══ MATERIALS PROVIDED
(** [AppendSession].  [json.Marshal] does not fail on a struct of strings
    and an [int64], so its error branch is never taken. *)
Definition AppendSession (j : jsonArrayWriter.t) (s : session.t) (io : fault)
  : jsonArrayWriter.t * option error :=
  let b := json_Marshal s in
  let sep :=
    if jsonArrayWriter.wroteFirst j
    then bufio.WriteString (jsonArrayWriter.w j) ("," ++ LF)
    else (jsonArrayWriter.w j, None) in
  match sep with
  | (w, Some e) => (withWriter j w (jsonArrayWriter.wroteFirst j), Some e)
  | (w, None) =>
      (* from here on [j.wroteFirst] is true *)
      match bufio.WriteString w b with
      | (w, Some e) => (withWriter j w true, Some e)
      | (w, None) =>
          match bufio.Flush io w with
          | (w, Some e) => (withWriter j w true, Some e)
          | (w, None) =>
              (withWriter j w true,
               match io with SyncFault => Some ErrSync | _ => None end)
          end
      end
  end.

Definition Close (j : jsonArrayWriter.t) (io : fault)
  : jsonArrayWriter.t * option error :=
  match bufio.WriteString (jsonArrayWriter.w j) (LF ++ "]" ++ LF) with
  | (w, Some e) => (withWriter j w (jsonArrayWriter.wroteFirst j), Some e)
  | (w, None) =>
      match bufio.Flush io w with
      | (w, Some e) => (withWriter j w (jsonArrayWriter.wroteFirst j), Some e)
      | (w, None) =>
          ({| jsonArrayWriter.path := jsonArrayWriter.path j;
              jsonArrayWriter.w := w;
              jsonArrayWriter.closed := true;
              jsonArrayWriter.wroteFirst := jsonArrayWriter.wroteFirst j |},
           match io with CloseFault => Some ErrClose | _ => None end)
      end
  end.
End Writer.

(** ** The poll loop of [main]

    The loop selects between the ticker and the signal channel.  It is
    run here on the list of events it receives: a tick comes with what
    [frontmostAppAndTitleWithBrowserTabs] returned, the instant
    [time.Now()] gave, and the fault of the append it may lead to. *)

Inductive output :=
| OutStart (now : Time) (r : record.t)              (* "... | start | ..." *)
| OutEnd (now : Time) (activity : string) (dur : Z) (onExit : bool)
                                                    (* "... | end   | ... | dur=..." *)
| OutWarn (e : error)                               (* "warn: ..." *)
| OutLogError (e : error) (onExit : bool)           (* "log error: ..." *)
| OutCloseError (e : error)                         (* "close error: ..." *)
| OutStopped.                                       (* "Stopped." *)

(** What the loop does to the outside, in the order it does it. *)
Inductive effect :=
| EAppend (s : session.t) (r : option error)   (* [jw.AppendSession(&s)] and its result *)
| EClose (r : option error)                    (* [jw.Close()] and its result *)
| EPrint (l : output).
(* ===== verification/_CoqProject ===== *)
-Q . S2P
Prelude.v
F64.v
Duration.v
Errors.v
Backoff.v
Schema.v
Lifecycle.v
Migrations.v
Transition.v
Exec.v
Select.v
Session.v
Mark.v
Job.v
Claim.v
ClaimSpec.v
Reaper.v
Purge.v
Backlog.v
Pusher.v
Enqueue.v
KeySlot.v
Builder.v
Worker.v
Lifetime.v
Poll.v
Phases.v
StateOps.v
Drain.v
Handle.v
System.v
History.v
Progress.v
Fleet.v
Lease.v
Examples.v
(* ===== verification/F64.v ===== *)
(** IEEE 754 binary64, as Rust's [f64] uses it in [src/backoff.rs] and in the
    [Duration] conversions of the standard library.

    A finite double is an integer multiple of [2^-1074], so [Fin k] is the number
    [k * 2^-1074]: comparison is comparison of integers, and every arithmetic
    operation is the exact operation followed by one rounding to nearest, ties to
    even, which is how the standard defines it.  The sign of zero is not kept: no
    operation of the program observes it. *)
From S2P Require Import Prelude.

Inductive f64 : Type :=
| NaN
| Inf (neg : bool)
| Fin (k : Z).

(** [2^1074]: the number of units in one. *)
Definition f64_unit : Z := 2 ^ 1074.

(** Division rounded to the nearest integer, ties to even; the divisor is positive. *)
Definition div_rne (n d : Z) : Z :=
  let q := n / d in
  let r := n mod d in
  match Z.compare (2 * r) d with
  | Lt => q
  | Gt => q + 1
  | Eq => if Z.even q then q else q + 1
  end.

(** The double nearest to [n / d] units: 53 bits of mantissa, no exponent below
    that of the unit, overflow to infinity from [2^1024] on. *)
Definition round_units (n d : Z) : f64 :=
  let q := Z.abs n / d in
  let s := Z.max 0 (Z.log2 q - 52) in
  let m := div_rne n (d * 2 ^ s) * 2 ^ s in
  if decide (Z.abs m < 2 ^ 2098) then Fin m else Inf (bool_decide (n < 0)).

Definition f64_of_Z (n : Z) : f64 := round_units (n * f64_unit) 1.

(** A decimal literal [p / q]. *)
Definition f64_lit (p q : Z) : f64 := round_units (p * f64_unit) q.

Definition fopp (a : f64) : f64 :=
  match a with NaN => NaN | Inf s => Inf (negb s) | Fin k => Fin (- k) end.

Definition fadd (a b : f64) : f64 :=
  match a, b with
  | NaN, _ | _, NaN => NaN
  | Inf s, Inf t => if Bool.eqb s t then Inf s else NaN
  | Inf s, Fin _ | Fin _, Inf s => Inf s
  | Fin x, Fin y => round_units (x + y) 1
  end.

Definition inf_times (s : bool) (k : Z) : f64 :=
  match Z.compare k 0 with Eq => NaN | Gt => Inf s | Lt => Inf (negb s) end.

Definition fmul (a b : f64) : f64 :=
  match a, b with
  | NaN, _ | _, NaN => NaN
  | Inf s, Inf t => Inf (xorb s t)
  | Inf s, Fin k | Fin k, Inf s => inf_times s k
  | Fin x, Fin y => round_units (x * y) f64_unit
  end.

Definition fdiv (a b : f64) : f64 :=
  match a, b with
  | NaN, _ | _, NaN => NaN
  | Inf _, Inf _ => NaN
  | Inf s, Fin k => if decide (k < 0) then Inf (negb s) else Inf s
  | Fin _, Inf _ => Fin 0
  | Fin x, Fin y =>
      if decide (y = 0) then inf_times false x
      else round_units (Z.sgn y * x * f64_unit) (Z.abs y)
  end.

(** [a.mul_add(b, c)]: one rounding. *)
Definition fmul_add (a b c : f64) : f64 :=
  match a, b, c with
  | Fin x, Fin y, Fin z => round_units (x * y + z * f64_unit) f64_unit
  | Fin _, Fin _, _ => c
  | _, _, _ => fadd (fmul a b) c
  end.

Definition fcompare (a b : f64) : option comparison :=
  match a, b with
  | NaN, _ | _, NaN => None
  | Inf s, Inf t => Some (if Bool.eqb s t then Eq else if s then Lt else Gt)
  | Inf s, Fin _ => Some (if s then Lt else Gt)
  | Fin _, Inf s => Some (if s then Gt else Lt)
  | Fin x, Fin y => Some (Z.compare x y)
  end.

Definition flt (a b : f64) : bool :=
  match fcompare a b with Some Lt => true | _ => false end.
Definition fle (a b : f64) : bool :=
  match fcompare a b with Some Lt | Some Eq => true | _ => false end.

Definition is_finite (a : f64) : bool := match a with Fin _ => true | _ => false end.

(** [f64::min] and [f64::max] return the other argument when one is NaN. *)
Definition fmin (a b : f64) : f64 :=
  match a, b with NaN, _ => b | _, NaN => a | _, _ => if flt b a then b else a end.
Definition fmax (a b : f64) : f64 :=
  match a, b with NaN, _ => b | _, NaN => a | _, _ => if flt a b then b else a end.

(** [f64::clamp]: a NaN stays NaN. *)
Definition fclamp (x lo hi : f64) : f64 :=
  if flt x lo then lo else if flt hi x then hi else x.

Definition fzero : f64 := Fin 0.
Definition fone : f64 := f64_lit 1 1.

(** * Rounding *)

Lemma f64_unit_pos : 0 < f64_unit.
Proof. unfold f64_unit. lia. Qed.

Lemma f64_unit_large : 2 ^ 200 < f64_unit < 2 ^ 1075.
Proof. unfold f64_unit. split; apply Z.pow_lt_mono_r; lia. Qed.

Lemma f64_unit_eq : f64_unit = 2 ^ 1074.
Proof. done. Qed.

#[global] Opaque f64_unit.

Section rounding.
Context (d : Z) (Hd : 0 < d).

Lemma div_rne_spec (n : Z) : 2 * Z.abs (div_rne n d * d - n) <= d.
Proof using Hd.
  unfold div_rne. pose proof (Z.div_mod n d ltac:(lia)).
  pose proof (Z.mod_pos_bound n d Hd).
  destruct (Z.compare_spec (2 * (n mod d)) d); [destruct (Z.even _)| |]; nia.
Qed.

Lemma div_rne_near (n v : Z) : 2 * Z.abs (n - v * d) < d -> div_rne n d = v.
Proof using Hd.
  intros H. pose proof (div_rne_spec n). nia.
Qed.

Lemma div_rne_exact (v : Z) : div_rne (v * d) d = v.
Proof using Hd. apply div_rne_near. lia. Qed.

Lemma div_rne_mono (m n : Z) : m <= n -> div_rne m d <= div_rne n d.
Proof using Hd.
  intros H. destruct (decide (m = n)) as [->|]; [lia|].
  destruct (decide (div_rne m d <= div_rne n d)); [lia|exfalso].
  pose proof (div_rne_spec m). pose proof (div_rne_spec n).
  assert (div_rne m d = div_rne n d + 1) by nia.
  assert (n - m = 0 \/ n - m < 0) by nia. lia.
Qed.

Lemma div_rne_nonneg (n : Z) : 0 <= n -> 0 <= div_rne n d.
Proof using Hd.
  intros H. pose proof (div_rne_mono 0 n H). pose proof (div_rne_exact 0).
  rewrite Z.mul_0_l in *. lia.
Qed.
End rounding.

(** The exponent chosen by [round_units] is the one of [n / d]. *)
Lemma round_shift_bound (n d : Z) :
  0 < d ->
  let s := Z.max 0 (Z.log2 (Z.abs n / d) - 52) in
  2 ^ 52 * (d * 2 ^ s) <= Z.max (2 ^ 52 * d) (Z.abs n).
Proof.
  intros Hd s. subst s. set (q := Z.abs n / d).
  assert (Hq : q * d <= Z.abs n) by (subst q; pose proof (Z.mul_div_le (Z.abs n) d Hd); lia).
  destruct (Z.max_spec 0 (Z.log2 q - 52)) as [[Hlt ->]|[_ ->]]; [|rewrite Z.pow_0_r; lia].
  assert (0 < q) by (apply Z.log2_lt_cancel; change (Z.log2 0) with 0; lia).
  pose proof (Z.log2_spec q ltac:(lia)) as [Hlog _].
  replace (Z.log2 q) with (52 + (Z.log2 q - 52)) in Hlog by lia.
  rewrite Z.pow_add_r in Hlog by lia.
  enough (2 ^ 52 * (d * 2 ^ (Z.log2 q - 52)) <= Z.abs n) by lia. nia.
Qed.

(** Relative error of one rounding: at most [2^-53], or half a unit. *)
Lemma round_units_err (n d m : Z) :
  0 < d -> round_units n d = Fin m ->
  2 ^ 53 * Z.abs (m * d - n) <= Z.max (2 ^ 52 * d) (Z.abs n).
Proof.
  intros Hd. unfold round_units. case_decide; [|done]. intros [= <-].
  pose proof (round_shift_bound n d Hd) as Hs. cbv zeta in Hs.
  set (s := Z.max 0 _) in *.
  assert (0 < 2 ^ s) by (apply Z.pow_pos_nonneg; lia).
  pose proof (div_rne_spec (d * 2 ^ s) ltac:(lia) n). nia.
Qed.

Lemma round_units_small (n d : Z) :
  0 < d -> Z.abs n <= d * 2 ^ 2000 -> exists m, round_units n d = Fin m.
Proof.
  intros Hd Hn. unfold round_units. case_decide as Hc; [eauto|exfalso]. apply Hc.
  pose proof (round_shift_bound n d Hd) as Hs. cbv zeta in Hs.
  set (s := Z.max 0 _) in *.
  assert (0 < 2 ^ s) by (apply Z.pow_pos_nonneg; lia).
  pose proof (div_rne_spec (d * 2 ^ s) ltac:(lia) n) as He.
  set (m := div_rne n (d * 2 ^ s)) in *.
  assert (2 ^ 2001 < 2 ^ 2098) by (apply Z.pow_lt_mono_r; lia).
  assert (2 ^ 2001 = 2 * 2 ^ 2000) as Hp by (rewrite <- (Z.pow_add_r 2 1); [done|lia..]).
  assert (1 < 2 ^ 2000) by (apply Z.pow_gt_1; lia).
  clearbody m s. clear Hc. generalize dependent (2 ^ 2000). generalize dependent (2 ^ 2001).
  generalize dependent (2 ^ 2098). intros A B HAB C Hn HC H1.
  generalize dependent (2 ^ s). intros P Hs HP He.
  change (2 ^ 52) with 4503599627370496 in Hs. rewrite Z.abs_mul, (Z.abs_eq P) by lia.
  assert (Z.abs (m * (d * P) - n) <= Z.abs n + d) by lia.
  assert (Z.abs m * P * d <= 2 * Z.abs n + d) by nia. nia.
Qed.

(** Integers below [2^53] are represented exactly. *)
Lemma f64_of_Z_exact (n : Z) : Z.abs n < 2 ^ 53 -> f64_of_Z n = Fin (n * f64_unit).
Proof.
  intros Hn. unfold f64_of_Z, round_units. rewrite Z.div_1_r, Z.mul_1_l.
  set (s := Z.max 0 _).
  assert (Hs : 0 <= s <= 1074).
  { subst s. destruct (decide (n = 0)) as [->|]; [simpl; lia|].
    rewrite f64_unit_eq, Z.abs_mul, (Z.abs_eq (2 ^ 1074)), Z.log2_mul_pow2 by lia.
    pose proof (Z.log2_lt_pow2 (Z.abs n) 53 ltac:(lia)) as [Hl _]. lia. }
  assert (Hf : f64_unit = 2 ^ (1074 - s) * 2 ^ s)
    by (rewrite f64_unit_eq, <- Z.pow_add_r by lia; f_equal; lia).
  assert (0 < 2 ^ s) by (apply Z.pow_pos_nonneg; lia).
  rewrite Hf, Z.mul_assoc, div_rne_exact by done. rewrite <- Z.mul_assoc, <- Hf.
  assert (Z.abs (n * f64_unit) < 2 ^ 2098).
  { rewrite Z.abs_mul, f64_unit_eq, (Z.abs_eq (2 ^ 1074)) by lia.
    apply Z.lt_trans with (2 ^ 53 * 2 ^ 1074);
      [apply Z.mul_lt_mono_pos_r; [lia|done] |]. 
    rewrite <- Z.pow_add_r by lia. apply Z.pow_lt_mono_r; lia. }
  by rewrite decide_True.
Qed.

Lemma fone_eq : fone = Fin f64_unit.
Proof. change fone with (f64_of_Z 1). by rewrite f64_of_Z_exact, Z.mul_1_l. Qed.

Lemma f64_lit_round (p q : Z) : f64_lit p q = round_units (p * f64_unit) q.
Proof. done. Qed.

Lemma f64_of_Z_round (n : Z) : f64_of_Z n = round_units (n * f64_unit) 1.
Proof. done. Qed.

#[global] Opaque fone f64_of_Z f64_lit.

(** * Order *)

Lemma flt_fin (x y : Z) : flt (Fin x) (Fin y) = bool_decide (x < y).
Proof.
  unfold flt; simpl. destruct (Z.compare_spec x y); case_bool_decide; try done; lia.
Qed.

Lemma fle_fin (x y : Z) : fle (Fin x) (Fin y) = bool_decide (x <= y).
Proof.
  unfold fle; simpl. destruct (Z.compare_spec x y); case_bool_decide; try done; lia.
Qed.

Lemma fmin_fin (x y : Z) : fmin (Fin x) (Fin y) = Fin (Z.min x y).
Proof. unfold fmin. rewrite flt_fin. case_bool_decide; f_equal; lia. Qed.

Lemma fmax_fin (x y : Z) : fmax (Fin x) (Fin y) = Fin (Z.max x y).
Proof. unfold fmax. rewrite flt_fin. case_bool_decide; f_equal; lia. Qed.

(** Clamping into [[0, c]] yields a finite number of that interval whatever the
    argument is: NaN and both infinities included. *)
Lemma fmin_fmax_clamp (x : f64) (c : Z) :
  0 <= c -> exists r, fmax (fmin x (Fin c)) fzero = Fin r /\ 0 <= r <= c.
Proof.
  intros Hc. unfold fzero. destruct x as [|[]|k].
  - exists c. simpl. rewrite flt_fin. rewrite bool_decide_false; [auto with lia|lia].
  - exists 0. simpl. auto with lia.
  - exists c. unfold fmin, flt. simpl.
    rewrite flt_fin. rewrite bool_decide_false; [auto with lia|lia].
  - exists (Z.max (Z.min k c) 0). rewrite fmin_fin, fmax_fin. auto with lia.
Qed.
════
## PROBLEM STATEMENT
The lines in the records above that include the word "Flush" must be copied out.

## EXERCISE ANSWER
          match bufio.Flush io w with
      match bufio.Flush io w with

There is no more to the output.